▶ **EXERCISE INSTRUCTIONS**
Look through the data below and extract, unchanged, the lines from the one that contains "second [touchend] without" to the one that contains "(c1 c2 : list", both included.

(Collected data entries)
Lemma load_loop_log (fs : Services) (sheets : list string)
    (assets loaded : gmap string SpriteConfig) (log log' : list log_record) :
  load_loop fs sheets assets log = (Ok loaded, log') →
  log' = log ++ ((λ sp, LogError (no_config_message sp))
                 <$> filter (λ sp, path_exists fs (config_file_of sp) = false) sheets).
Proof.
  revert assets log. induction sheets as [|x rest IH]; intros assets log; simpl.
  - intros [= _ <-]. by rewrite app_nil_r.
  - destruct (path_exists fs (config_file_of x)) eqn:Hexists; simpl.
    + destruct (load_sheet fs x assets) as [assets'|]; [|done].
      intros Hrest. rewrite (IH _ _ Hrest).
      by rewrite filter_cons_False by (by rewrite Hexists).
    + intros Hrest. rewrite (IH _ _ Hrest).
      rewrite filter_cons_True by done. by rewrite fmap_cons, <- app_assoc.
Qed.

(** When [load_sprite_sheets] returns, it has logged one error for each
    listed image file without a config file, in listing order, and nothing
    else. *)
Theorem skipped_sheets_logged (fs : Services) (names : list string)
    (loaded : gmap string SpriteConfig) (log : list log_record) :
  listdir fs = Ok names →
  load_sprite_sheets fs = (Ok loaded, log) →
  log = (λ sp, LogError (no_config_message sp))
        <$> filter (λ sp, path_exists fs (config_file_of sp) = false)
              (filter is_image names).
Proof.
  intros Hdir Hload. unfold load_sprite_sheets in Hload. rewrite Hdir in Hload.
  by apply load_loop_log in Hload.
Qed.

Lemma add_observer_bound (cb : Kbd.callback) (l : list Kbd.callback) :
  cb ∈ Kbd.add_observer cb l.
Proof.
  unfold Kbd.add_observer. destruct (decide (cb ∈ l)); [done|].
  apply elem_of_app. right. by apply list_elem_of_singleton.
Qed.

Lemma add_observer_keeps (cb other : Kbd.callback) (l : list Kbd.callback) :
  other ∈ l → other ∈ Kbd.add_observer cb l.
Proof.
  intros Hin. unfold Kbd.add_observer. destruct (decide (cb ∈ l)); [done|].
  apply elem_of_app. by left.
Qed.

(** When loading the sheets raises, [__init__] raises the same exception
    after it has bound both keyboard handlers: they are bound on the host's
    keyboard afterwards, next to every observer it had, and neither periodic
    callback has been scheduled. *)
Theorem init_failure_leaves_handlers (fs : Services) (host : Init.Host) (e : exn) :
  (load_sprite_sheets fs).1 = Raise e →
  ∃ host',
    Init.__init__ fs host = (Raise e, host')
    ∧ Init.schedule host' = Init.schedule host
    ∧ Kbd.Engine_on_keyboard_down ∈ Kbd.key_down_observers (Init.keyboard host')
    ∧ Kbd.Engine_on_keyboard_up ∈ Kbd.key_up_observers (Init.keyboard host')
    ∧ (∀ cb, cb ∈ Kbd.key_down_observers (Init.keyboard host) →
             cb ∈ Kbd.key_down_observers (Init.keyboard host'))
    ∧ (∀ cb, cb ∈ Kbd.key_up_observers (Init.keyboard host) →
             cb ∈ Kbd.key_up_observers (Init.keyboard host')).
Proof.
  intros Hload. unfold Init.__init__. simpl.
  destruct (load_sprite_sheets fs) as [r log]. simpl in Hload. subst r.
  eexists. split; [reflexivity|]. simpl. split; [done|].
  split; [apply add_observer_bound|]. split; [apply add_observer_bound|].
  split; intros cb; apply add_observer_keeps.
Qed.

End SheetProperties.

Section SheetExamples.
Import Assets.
==
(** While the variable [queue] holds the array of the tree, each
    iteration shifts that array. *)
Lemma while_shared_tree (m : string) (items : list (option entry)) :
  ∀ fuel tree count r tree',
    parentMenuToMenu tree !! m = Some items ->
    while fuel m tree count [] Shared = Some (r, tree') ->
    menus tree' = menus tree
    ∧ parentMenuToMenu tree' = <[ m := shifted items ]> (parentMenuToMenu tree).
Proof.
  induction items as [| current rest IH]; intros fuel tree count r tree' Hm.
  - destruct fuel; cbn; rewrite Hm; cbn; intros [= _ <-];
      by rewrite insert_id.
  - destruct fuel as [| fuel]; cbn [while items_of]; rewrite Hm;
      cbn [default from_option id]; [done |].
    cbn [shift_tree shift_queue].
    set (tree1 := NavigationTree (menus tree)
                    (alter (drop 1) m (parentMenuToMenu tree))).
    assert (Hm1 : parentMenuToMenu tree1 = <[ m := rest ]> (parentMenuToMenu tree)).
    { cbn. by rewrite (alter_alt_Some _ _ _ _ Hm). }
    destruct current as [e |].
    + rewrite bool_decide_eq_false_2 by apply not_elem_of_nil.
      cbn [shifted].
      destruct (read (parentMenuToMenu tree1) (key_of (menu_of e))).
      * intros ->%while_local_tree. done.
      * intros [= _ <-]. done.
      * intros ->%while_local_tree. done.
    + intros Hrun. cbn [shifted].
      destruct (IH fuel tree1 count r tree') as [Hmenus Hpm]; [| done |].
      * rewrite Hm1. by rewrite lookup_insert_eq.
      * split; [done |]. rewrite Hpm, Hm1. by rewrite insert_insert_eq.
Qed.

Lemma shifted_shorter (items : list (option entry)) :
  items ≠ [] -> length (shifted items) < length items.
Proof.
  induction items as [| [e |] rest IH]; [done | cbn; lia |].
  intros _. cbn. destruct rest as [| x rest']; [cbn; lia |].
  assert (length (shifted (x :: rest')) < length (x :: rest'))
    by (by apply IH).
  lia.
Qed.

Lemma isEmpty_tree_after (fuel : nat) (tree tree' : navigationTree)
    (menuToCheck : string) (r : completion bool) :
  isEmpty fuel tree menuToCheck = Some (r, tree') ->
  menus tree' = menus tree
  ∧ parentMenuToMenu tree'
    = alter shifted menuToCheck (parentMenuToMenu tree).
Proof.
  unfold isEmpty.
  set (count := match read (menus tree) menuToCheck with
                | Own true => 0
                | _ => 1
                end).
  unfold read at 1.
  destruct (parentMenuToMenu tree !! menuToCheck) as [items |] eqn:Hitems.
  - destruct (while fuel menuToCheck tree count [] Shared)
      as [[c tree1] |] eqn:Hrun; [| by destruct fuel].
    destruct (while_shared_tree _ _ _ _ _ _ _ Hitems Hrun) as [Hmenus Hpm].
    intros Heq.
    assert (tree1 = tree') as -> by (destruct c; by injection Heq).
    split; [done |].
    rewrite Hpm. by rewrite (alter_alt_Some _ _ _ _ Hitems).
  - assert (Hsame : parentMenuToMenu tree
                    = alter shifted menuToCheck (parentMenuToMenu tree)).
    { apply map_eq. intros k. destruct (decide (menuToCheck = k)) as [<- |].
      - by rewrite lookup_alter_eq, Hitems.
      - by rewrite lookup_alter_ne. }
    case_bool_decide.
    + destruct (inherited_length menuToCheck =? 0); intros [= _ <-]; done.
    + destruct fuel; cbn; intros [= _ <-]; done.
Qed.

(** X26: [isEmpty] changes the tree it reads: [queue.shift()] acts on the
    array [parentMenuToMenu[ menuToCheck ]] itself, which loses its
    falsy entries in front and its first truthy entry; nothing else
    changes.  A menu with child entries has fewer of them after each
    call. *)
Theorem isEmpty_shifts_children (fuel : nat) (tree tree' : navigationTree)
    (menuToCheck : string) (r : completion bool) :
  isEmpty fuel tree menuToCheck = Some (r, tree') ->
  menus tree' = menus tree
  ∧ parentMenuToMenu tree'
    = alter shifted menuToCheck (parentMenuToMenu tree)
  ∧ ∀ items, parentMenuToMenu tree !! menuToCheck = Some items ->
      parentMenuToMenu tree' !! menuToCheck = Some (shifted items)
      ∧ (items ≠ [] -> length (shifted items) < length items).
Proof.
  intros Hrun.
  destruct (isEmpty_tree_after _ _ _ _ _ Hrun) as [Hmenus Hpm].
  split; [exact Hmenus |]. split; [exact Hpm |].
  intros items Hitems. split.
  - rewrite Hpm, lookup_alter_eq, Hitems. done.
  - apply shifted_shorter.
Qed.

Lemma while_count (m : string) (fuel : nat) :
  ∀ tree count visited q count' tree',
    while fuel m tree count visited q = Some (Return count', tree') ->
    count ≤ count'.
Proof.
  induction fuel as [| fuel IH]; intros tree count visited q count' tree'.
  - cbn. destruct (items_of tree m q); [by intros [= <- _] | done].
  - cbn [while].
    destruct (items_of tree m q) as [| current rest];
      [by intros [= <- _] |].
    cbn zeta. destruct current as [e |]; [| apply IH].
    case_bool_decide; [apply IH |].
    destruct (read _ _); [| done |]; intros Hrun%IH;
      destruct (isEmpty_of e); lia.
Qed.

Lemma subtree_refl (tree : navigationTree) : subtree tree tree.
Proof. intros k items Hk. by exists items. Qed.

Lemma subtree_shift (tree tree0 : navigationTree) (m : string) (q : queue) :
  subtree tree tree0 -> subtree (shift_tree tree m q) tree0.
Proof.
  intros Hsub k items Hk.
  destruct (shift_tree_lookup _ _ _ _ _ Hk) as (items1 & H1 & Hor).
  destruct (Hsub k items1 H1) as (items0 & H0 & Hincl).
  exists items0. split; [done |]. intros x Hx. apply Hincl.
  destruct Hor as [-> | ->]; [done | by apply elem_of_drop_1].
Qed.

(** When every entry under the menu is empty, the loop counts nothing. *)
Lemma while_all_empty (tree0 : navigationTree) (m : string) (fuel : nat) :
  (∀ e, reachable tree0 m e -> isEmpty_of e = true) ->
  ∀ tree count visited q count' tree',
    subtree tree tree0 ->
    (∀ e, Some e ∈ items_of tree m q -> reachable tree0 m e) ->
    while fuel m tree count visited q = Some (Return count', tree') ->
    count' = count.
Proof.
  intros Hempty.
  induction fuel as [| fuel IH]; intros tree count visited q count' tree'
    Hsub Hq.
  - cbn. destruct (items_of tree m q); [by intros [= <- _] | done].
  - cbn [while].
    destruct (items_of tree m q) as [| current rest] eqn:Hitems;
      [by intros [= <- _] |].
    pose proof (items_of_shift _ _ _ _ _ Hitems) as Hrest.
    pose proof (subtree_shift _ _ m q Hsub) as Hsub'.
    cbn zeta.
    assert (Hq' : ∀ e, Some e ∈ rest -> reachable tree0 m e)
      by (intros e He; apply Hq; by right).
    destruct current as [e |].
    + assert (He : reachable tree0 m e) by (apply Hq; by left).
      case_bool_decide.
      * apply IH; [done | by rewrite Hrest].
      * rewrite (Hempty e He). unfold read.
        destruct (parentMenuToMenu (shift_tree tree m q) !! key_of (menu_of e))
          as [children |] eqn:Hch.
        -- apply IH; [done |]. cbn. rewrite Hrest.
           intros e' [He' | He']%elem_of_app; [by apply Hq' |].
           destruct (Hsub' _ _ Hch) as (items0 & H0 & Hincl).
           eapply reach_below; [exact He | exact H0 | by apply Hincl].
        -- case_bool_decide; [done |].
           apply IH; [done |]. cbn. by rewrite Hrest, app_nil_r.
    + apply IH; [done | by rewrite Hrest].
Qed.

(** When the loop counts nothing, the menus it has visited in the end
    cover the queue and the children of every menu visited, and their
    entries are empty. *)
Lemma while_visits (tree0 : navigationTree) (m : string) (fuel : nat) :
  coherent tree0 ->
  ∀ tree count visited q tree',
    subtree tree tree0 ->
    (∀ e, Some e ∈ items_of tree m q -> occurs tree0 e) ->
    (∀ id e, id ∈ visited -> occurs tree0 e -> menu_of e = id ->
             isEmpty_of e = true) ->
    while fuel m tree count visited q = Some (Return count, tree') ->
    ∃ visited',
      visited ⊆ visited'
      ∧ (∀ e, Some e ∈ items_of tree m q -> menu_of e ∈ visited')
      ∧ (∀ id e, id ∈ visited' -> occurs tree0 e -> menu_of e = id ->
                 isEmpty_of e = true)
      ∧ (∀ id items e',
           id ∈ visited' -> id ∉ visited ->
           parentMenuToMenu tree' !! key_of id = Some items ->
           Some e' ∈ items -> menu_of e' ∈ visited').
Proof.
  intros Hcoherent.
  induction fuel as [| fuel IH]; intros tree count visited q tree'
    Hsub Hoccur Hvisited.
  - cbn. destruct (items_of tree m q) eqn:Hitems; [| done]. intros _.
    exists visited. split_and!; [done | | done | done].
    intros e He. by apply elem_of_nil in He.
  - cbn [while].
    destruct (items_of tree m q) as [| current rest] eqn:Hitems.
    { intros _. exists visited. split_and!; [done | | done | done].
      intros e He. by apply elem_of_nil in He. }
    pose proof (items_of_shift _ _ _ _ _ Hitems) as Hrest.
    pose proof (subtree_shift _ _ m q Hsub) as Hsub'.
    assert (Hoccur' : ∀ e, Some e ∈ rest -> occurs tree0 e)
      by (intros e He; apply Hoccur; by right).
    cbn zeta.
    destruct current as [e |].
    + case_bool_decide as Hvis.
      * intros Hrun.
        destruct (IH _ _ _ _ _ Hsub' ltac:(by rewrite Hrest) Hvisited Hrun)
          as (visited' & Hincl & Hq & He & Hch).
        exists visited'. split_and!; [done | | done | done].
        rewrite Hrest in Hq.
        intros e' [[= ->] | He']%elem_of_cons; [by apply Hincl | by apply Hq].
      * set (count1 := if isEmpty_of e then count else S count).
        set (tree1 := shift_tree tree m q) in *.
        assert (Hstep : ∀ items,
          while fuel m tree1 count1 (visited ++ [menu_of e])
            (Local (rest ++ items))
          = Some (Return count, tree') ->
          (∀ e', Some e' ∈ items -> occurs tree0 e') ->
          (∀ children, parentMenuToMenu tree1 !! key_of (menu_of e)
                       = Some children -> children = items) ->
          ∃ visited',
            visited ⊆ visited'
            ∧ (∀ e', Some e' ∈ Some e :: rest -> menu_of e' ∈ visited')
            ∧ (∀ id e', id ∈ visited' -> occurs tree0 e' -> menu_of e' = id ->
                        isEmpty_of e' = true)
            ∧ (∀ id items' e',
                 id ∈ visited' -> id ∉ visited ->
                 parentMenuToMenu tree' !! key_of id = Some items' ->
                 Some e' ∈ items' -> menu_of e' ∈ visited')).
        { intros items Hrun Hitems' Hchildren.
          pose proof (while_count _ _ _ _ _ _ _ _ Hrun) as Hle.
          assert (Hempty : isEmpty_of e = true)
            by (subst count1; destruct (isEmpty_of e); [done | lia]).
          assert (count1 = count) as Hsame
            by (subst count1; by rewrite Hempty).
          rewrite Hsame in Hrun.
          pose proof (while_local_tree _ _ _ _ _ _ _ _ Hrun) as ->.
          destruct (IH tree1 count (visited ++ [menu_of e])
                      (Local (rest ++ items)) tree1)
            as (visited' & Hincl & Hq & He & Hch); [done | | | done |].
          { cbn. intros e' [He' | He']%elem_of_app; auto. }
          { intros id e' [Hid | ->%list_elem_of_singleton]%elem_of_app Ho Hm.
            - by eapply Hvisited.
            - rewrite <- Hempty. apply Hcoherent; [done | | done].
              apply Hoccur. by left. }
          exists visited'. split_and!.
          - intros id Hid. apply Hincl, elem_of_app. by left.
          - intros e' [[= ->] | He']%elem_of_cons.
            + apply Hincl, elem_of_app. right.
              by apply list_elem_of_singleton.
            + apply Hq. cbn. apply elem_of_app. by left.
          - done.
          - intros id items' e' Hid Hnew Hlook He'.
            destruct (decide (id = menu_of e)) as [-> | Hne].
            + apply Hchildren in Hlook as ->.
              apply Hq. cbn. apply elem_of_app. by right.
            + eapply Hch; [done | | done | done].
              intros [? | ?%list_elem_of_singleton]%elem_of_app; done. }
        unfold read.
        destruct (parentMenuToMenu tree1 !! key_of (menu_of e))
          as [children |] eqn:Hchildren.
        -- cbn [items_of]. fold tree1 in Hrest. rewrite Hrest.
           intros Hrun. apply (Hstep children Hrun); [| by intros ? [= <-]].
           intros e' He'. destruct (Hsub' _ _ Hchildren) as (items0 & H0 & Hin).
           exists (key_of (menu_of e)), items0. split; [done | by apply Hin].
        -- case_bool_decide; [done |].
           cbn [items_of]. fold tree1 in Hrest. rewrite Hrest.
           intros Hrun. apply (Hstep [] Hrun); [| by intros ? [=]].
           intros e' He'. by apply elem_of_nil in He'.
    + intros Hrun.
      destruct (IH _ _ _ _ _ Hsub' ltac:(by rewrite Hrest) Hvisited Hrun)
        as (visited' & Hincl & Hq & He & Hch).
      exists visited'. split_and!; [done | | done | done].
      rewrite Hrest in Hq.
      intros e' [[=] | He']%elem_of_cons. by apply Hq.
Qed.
---
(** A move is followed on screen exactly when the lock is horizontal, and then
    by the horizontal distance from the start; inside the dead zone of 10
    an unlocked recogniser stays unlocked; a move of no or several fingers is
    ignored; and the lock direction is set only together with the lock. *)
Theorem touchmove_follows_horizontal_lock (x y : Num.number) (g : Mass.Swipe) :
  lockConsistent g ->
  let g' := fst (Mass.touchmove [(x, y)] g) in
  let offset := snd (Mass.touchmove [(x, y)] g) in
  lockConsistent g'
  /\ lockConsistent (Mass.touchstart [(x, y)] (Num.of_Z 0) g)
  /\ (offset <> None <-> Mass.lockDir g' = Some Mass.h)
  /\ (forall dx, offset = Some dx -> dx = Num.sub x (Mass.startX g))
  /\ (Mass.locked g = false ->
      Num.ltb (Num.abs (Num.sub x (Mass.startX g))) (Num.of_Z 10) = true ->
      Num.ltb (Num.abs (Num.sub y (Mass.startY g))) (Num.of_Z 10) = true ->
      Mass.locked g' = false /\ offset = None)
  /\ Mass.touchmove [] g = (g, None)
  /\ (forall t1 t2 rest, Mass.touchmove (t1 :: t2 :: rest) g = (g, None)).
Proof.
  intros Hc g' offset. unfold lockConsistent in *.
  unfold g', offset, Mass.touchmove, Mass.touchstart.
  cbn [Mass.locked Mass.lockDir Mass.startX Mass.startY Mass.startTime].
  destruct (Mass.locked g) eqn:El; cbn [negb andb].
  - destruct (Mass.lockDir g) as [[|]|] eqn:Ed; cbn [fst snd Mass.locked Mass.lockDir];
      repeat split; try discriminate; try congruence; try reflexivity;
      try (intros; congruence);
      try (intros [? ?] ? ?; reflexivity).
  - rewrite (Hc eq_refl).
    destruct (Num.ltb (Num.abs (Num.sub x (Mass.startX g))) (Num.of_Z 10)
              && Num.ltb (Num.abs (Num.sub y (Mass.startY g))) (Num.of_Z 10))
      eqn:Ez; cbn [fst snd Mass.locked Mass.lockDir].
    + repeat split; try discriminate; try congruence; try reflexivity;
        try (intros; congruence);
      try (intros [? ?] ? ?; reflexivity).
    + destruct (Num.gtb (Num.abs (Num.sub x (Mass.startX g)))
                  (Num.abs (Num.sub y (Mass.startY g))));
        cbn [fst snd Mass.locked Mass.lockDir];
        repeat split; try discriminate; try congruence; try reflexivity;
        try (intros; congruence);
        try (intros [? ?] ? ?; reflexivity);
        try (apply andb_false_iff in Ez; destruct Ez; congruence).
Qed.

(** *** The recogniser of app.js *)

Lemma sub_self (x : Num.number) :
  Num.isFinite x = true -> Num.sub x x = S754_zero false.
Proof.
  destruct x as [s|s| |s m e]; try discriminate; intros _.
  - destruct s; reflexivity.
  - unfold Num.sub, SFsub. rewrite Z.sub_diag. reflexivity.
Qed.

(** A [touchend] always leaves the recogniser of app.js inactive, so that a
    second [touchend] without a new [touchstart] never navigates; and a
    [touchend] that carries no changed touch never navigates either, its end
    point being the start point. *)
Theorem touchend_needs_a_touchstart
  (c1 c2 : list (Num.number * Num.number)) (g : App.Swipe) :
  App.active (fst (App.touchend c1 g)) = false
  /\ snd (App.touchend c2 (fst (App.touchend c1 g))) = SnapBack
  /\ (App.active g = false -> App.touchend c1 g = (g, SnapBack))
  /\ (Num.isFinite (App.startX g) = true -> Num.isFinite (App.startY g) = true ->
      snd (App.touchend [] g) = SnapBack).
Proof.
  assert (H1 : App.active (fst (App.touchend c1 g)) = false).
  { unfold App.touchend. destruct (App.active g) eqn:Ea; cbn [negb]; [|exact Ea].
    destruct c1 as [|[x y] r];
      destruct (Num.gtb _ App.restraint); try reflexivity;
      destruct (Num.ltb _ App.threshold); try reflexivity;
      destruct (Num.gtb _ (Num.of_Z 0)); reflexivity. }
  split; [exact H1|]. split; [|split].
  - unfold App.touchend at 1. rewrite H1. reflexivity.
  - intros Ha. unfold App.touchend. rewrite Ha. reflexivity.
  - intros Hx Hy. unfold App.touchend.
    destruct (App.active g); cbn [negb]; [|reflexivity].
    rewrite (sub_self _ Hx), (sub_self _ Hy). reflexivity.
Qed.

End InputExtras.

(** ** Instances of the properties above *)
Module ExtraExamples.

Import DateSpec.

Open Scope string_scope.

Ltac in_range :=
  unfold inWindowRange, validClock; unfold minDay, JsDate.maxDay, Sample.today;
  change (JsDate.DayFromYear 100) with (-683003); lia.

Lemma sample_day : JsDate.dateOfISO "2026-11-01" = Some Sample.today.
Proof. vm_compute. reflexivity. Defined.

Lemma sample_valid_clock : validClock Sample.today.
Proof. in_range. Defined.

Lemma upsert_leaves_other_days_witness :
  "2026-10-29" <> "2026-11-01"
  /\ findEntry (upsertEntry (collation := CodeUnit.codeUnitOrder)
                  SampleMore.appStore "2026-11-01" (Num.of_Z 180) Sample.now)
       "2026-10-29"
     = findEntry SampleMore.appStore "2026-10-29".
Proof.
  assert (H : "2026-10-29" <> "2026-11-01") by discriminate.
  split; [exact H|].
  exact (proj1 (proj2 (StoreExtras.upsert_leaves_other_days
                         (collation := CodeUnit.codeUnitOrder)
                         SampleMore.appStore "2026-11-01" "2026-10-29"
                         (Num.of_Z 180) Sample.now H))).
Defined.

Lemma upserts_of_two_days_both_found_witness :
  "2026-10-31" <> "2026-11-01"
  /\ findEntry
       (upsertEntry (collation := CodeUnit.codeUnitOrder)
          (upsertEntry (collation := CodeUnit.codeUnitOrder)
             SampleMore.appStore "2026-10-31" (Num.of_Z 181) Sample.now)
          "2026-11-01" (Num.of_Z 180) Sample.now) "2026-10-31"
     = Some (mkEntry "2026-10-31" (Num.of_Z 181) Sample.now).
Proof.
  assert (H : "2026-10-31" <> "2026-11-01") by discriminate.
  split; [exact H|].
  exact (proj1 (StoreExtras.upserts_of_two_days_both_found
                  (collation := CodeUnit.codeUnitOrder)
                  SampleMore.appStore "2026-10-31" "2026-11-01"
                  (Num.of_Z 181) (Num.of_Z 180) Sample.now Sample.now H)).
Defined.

▶ **SOLUTION**
    second [touchend] without a new [touchstart] never navigates; and a
    [touchend] that carries no changed touch never navigates either, its end
    point being the start point. *)
Theorem touchend_needs_a_touchstart
  (c1 c2 : list (Num.number * Num.number)) (g : App.Swipe) :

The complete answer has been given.